# Growth on Queen Botia - Help Please



## MattMathis (Jan 23, 2006)

I have had this Botia for about 6 or 7 years, and he has always been very healthy. Now, all of a sudden he has this wierd looking growth on his side and starting to get another one on the other side. (pic below, if it works :-? ) (I have more pics if needed)

Does anyone know what is going on, what it is, or how to treat it?

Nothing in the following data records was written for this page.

(** * terraform-provider-ibm: order-completion pollers, qualified names,
      and the JSON diff suppression

    Shallow embedding of
    - [findDedicatedFirewallByOrderId] (resource_ibm_firewall.go),
    - [findVlanByOrderId] and [resourceIBMNetworkVlanCreate]
      (resource_ibm_network_vlan.go),
    - [suppressEquivalentJSON] (diff_supress_funcs.go),
    together with the two collaborators the repository does not define
    in the files at hand: the state-change wait of the host framework
    and the qualified-name resolver. *)

From Stdlib Require Import ZArith String Ascii List Lia Bool DecimalString Qcanon.
From Stdlib Require DecimalPos.
From stdpp Require Import base option list strings gmap.

Local Open Scope Z_scope.
Local Open Scope string_scope.

(** ** Go values used by the handlers *)

Module Go.

(** [time.Duration] counts nanoseconds. *)
Definition Duration := Z.
Definition Nanosecond : Duration := 1.
Definition Microsecond : Duration := 1000 * Nanosecond.
Definition Millisecond : Duration := 1000 * Microsecond.
Definition Second : Duration := 1000 * Millisecond.
Definition Minute : Duration := 60 * Second.

(** Error values. [RemoteError] is whatever the API client hands back,
    [ErrorString] is what [fmt.Errorf] builds, [TimeoutError] is raised
    by the wait loop. *)
Inductive error : Type :=
| RemoteError (msg : string)
| ErrorString (msg : string)
| TimeoutError.

(** [err.Error()] *)
Definition Error (e : error) : string :=
  match e with
  | RemoteError msg => msg
  | ErrorString msg => msg
  | TimeoutError => "timeout while waiting for state"
  end.

(** The [%s] verb of package fmt applied to an [error] operand: a nil
    interface prints as [%!s(<nil>)]. *)
Definition verb_s (operand : option error) : string :=
  match operand with
  | None => "%!s(<nil>)"
  | Some e => Error e
  end.

(** [strconv.Itoa], also the [%d] verb. *)
Definition Itoa (n : Z) : string :=
  DecimalString.NilZero.string_of_int (Z.to_int n).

http://img.villagephotos.com/p/2006-1/1138846/DSC02177.JPG

Thanks Very Much!

Matt.


----------



## mousey (Jan 18, 2005)

can you phone around to a few veterinarians and see if any do fish??
I saw a national geographic show about some vet in the US that does surgery on peoples fish. He remove a big tumor on a goldfish and put a cast on a goldie that had a broken back. The surgery was about $3k!!
I have had a betta with a tumor in his mouth and I was not able to find any vet locally (about 30 of them) that knew anything about fish diseases.
Good luck. You can look up "tumors in fish" on the net but it is not encouraging.
Maybe it is a parasite of some sort??


----------



## TheOldSalt (Jan 28, 2005)

Oooh, that's bad.
How sudden is "all of a sudden?"

Cancer is my first guess, but it might possibly be some sort of infection or even a pox.

What other fish are in the tank?


----------